[Task details]:
Please copy out every line in the records below that includes the word "subst".

[Available data]:

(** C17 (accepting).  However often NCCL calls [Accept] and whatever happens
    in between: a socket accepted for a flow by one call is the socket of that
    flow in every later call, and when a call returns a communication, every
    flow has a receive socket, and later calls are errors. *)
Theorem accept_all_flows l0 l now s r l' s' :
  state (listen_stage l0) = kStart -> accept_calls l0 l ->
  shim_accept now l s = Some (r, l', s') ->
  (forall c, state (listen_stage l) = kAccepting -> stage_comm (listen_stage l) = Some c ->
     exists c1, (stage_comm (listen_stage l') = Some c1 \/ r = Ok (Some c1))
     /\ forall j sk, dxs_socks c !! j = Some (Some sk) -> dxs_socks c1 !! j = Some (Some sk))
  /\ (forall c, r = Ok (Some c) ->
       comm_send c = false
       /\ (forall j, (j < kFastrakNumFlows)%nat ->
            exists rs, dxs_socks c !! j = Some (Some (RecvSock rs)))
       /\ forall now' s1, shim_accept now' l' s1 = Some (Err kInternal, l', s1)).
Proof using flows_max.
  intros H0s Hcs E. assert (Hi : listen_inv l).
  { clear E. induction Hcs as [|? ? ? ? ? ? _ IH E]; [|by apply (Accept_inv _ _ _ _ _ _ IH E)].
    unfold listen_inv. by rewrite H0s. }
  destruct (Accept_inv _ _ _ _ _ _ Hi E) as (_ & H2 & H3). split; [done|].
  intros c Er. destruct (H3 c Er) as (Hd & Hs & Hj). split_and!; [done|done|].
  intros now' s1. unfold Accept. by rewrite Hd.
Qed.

* * *

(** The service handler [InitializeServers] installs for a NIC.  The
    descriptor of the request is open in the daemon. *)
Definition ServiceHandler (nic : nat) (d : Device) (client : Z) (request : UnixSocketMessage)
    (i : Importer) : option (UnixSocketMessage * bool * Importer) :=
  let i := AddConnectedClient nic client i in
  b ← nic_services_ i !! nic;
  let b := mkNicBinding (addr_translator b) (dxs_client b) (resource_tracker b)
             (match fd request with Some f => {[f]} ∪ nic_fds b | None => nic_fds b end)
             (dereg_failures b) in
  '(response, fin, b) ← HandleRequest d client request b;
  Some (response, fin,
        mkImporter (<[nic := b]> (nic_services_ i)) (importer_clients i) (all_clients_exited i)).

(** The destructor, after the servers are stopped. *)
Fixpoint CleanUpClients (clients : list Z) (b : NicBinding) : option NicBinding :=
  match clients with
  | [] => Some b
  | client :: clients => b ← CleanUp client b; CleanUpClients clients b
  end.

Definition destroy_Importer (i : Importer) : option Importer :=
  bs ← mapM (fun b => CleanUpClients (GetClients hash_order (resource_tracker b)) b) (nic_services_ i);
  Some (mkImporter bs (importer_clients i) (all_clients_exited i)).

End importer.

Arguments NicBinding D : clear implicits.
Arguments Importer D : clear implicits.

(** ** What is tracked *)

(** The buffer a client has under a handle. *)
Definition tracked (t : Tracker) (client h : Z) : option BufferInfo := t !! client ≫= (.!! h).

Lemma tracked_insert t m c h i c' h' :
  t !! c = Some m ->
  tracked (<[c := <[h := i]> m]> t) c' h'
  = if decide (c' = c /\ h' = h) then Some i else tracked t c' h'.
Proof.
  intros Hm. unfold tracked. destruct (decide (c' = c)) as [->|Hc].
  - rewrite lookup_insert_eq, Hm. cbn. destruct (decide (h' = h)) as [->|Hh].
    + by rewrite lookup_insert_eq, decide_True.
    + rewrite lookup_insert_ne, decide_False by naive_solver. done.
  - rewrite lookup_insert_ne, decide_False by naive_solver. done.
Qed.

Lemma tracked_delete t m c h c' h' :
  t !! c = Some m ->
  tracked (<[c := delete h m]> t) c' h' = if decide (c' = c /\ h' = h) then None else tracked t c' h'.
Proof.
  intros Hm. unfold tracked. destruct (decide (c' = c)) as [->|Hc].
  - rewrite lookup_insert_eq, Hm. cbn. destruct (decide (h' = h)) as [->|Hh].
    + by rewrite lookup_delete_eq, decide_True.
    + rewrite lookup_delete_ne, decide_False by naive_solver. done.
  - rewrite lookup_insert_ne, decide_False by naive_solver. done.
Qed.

...

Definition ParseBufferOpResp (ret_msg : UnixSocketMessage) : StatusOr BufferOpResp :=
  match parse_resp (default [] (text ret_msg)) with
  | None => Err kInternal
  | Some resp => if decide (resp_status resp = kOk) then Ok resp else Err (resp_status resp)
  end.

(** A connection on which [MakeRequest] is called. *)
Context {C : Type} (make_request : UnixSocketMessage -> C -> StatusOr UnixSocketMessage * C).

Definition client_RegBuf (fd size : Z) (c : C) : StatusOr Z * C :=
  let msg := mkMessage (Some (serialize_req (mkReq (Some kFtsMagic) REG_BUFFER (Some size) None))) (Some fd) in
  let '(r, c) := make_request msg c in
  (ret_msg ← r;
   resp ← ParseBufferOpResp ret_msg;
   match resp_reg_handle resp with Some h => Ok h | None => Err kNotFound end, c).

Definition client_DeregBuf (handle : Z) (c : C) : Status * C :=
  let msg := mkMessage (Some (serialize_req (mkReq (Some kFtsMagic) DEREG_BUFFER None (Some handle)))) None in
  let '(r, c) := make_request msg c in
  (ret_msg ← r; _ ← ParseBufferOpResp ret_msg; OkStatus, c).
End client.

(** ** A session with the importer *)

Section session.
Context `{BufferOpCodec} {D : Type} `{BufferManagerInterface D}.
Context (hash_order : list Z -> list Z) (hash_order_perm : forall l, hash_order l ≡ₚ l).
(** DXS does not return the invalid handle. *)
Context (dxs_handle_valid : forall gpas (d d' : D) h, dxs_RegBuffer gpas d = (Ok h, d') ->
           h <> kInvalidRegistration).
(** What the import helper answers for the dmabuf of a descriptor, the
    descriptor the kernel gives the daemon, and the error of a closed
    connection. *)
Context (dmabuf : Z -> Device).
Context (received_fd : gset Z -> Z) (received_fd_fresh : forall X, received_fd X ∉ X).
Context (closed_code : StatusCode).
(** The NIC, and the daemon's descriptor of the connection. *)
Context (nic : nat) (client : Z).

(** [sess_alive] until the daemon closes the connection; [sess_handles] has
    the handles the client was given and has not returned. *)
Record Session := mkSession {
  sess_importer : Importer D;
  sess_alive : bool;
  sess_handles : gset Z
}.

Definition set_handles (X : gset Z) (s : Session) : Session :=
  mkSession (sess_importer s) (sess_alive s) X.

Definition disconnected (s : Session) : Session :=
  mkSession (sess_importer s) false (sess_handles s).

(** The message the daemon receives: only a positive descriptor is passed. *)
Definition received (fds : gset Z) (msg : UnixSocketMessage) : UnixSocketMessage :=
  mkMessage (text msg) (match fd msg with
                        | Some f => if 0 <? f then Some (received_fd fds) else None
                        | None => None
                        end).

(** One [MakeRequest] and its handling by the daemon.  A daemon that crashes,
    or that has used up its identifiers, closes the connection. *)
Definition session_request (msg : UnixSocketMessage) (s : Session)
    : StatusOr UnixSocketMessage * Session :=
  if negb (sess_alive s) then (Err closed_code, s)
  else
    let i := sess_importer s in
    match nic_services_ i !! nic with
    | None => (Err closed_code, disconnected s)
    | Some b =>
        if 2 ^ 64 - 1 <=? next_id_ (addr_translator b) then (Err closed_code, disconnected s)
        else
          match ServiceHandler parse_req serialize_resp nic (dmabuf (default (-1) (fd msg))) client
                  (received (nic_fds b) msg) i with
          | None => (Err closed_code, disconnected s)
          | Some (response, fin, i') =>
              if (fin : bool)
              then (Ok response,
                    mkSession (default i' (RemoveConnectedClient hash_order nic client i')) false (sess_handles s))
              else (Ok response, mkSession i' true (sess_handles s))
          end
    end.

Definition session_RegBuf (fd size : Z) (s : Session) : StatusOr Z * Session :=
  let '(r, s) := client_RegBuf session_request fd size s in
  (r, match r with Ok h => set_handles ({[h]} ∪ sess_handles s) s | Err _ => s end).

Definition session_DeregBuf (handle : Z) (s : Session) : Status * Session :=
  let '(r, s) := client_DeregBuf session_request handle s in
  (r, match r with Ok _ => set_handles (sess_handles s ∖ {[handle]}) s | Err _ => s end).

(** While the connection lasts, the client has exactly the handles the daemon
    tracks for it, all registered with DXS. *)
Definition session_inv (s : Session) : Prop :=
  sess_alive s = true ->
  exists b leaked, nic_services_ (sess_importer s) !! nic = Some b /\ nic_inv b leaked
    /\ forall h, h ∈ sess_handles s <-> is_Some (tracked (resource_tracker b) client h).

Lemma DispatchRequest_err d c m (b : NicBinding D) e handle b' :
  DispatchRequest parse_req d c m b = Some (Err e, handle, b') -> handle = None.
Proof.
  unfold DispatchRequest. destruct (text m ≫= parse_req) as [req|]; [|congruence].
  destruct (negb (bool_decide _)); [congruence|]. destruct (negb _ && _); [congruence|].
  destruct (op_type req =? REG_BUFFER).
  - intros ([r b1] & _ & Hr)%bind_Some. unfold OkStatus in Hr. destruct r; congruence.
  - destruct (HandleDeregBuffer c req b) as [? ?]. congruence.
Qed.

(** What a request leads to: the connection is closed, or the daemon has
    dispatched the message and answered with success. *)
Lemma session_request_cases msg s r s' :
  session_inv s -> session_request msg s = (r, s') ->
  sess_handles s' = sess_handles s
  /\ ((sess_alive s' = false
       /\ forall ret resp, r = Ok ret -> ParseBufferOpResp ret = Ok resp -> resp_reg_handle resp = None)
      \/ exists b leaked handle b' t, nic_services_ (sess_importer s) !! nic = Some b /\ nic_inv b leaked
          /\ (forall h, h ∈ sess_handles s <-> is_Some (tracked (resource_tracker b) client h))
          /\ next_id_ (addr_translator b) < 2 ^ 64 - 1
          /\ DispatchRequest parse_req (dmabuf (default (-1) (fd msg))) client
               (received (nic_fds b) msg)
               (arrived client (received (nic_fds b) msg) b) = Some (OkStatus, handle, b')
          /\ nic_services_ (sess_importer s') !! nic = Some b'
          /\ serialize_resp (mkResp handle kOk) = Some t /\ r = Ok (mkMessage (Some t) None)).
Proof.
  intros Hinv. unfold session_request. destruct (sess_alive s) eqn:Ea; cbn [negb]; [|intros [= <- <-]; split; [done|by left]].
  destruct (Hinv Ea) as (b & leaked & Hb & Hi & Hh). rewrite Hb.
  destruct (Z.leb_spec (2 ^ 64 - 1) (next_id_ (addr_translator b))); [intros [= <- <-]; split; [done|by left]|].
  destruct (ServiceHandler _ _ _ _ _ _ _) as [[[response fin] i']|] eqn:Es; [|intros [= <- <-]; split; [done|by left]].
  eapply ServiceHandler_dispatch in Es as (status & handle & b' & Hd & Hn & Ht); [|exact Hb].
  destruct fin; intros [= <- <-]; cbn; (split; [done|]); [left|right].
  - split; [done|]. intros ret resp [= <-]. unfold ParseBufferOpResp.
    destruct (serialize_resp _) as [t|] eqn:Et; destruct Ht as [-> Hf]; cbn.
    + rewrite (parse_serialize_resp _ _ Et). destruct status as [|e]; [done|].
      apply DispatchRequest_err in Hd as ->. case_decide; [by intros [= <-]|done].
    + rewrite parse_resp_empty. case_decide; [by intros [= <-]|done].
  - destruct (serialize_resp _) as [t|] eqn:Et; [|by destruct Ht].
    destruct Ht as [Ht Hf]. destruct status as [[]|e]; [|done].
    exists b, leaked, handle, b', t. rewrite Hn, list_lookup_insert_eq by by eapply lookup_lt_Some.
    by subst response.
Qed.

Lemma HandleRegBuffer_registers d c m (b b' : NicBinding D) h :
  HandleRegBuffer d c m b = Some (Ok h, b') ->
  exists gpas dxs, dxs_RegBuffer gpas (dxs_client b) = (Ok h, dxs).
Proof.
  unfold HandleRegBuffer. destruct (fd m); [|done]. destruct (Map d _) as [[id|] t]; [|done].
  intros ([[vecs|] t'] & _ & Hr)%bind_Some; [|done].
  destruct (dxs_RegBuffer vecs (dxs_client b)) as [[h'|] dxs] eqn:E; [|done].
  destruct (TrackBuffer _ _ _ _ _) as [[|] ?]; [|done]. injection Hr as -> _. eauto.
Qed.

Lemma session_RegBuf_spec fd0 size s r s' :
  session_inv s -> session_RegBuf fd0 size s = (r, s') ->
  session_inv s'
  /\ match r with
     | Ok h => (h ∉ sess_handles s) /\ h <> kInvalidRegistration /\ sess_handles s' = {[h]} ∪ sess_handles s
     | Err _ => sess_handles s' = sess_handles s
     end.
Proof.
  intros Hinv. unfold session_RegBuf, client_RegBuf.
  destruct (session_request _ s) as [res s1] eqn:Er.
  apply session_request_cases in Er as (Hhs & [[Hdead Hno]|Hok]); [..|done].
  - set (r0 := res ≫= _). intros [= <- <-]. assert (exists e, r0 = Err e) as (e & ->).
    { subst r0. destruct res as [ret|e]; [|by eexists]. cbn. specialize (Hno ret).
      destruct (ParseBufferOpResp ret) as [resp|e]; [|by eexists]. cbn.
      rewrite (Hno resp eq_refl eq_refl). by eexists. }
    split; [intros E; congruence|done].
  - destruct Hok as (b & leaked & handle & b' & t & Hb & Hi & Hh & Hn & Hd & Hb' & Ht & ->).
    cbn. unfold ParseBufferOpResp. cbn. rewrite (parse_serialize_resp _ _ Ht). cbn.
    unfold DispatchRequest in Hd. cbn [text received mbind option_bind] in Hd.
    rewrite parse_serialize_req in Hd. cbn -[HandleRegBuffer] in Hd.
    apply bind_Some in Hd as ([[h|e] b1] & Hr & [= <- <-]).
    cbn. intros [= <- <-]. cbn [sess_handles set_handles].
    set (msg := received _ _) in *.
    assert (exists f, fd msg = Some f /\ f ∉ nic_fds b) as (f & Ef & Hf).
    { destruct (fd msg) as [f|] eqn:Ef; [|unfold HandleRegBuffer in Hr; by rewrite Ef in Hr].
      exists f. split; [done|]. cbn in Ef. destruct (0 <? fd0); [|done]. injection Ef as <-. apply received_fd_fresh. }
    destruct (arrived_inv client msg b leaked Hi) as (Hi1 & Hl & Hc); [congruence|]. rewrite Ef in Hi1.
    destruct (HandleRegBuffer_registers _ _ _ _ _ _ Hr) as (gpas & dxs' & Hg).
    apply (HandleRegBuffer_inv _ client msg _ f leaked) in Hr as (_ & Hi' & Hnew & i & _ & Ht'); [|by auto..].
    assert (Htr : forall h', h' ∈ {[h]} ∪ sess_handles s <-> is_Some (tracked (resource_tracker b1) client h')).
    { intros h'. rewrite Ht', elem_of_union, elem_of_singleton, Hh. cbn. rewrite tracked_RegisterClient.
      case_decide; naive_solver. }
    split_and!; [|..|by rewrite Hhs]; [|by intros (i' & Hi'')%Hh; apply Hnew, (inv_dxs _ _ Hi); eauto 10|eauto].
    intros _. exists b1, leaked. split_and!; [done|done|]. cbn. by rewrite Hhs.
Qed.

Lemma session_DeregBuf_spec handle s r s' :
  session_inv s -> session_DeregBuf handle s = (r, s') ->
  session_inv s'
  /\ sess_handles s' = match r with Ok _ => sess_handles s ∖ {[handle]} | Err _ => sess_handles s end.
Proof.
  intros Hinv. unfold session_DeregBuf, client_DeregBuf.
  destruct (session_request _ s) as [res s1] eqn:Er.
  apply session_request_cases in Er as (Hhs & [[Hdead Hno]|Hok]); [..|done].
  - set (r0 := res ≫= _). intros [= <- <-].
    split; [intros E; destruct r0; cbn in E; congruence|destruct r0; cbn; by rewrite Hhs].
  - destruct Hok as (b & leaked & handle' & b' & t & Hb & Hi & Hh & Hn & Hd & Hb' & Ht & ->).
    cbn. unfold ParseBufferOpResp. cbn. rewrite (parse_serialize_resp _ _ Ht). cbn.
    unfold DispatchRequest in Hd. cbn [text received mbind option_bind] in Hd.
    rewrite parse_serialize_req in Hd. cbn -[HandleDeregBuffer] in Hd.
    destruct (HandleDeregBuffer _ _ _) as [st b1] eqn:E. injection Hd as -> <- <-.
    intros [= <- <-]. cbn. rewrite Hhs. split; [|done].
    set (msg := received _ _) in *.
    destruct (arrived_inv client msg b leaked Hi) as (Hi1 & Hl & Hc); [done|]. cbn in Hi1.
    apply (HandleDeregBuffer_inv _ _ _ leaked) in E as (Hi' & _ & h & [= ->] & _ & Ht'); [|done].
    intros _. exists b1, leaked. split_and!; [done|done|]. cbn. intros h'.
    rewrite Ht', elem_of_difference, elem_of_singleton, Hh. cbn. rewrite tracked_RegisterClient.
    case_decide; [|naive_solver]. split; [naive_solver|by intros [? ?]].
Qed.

[Task answer]:
    by subst response.
    { subst r0. destruct res as [ret|e]; [|by eexists]. cbn. specialize (Hno ret).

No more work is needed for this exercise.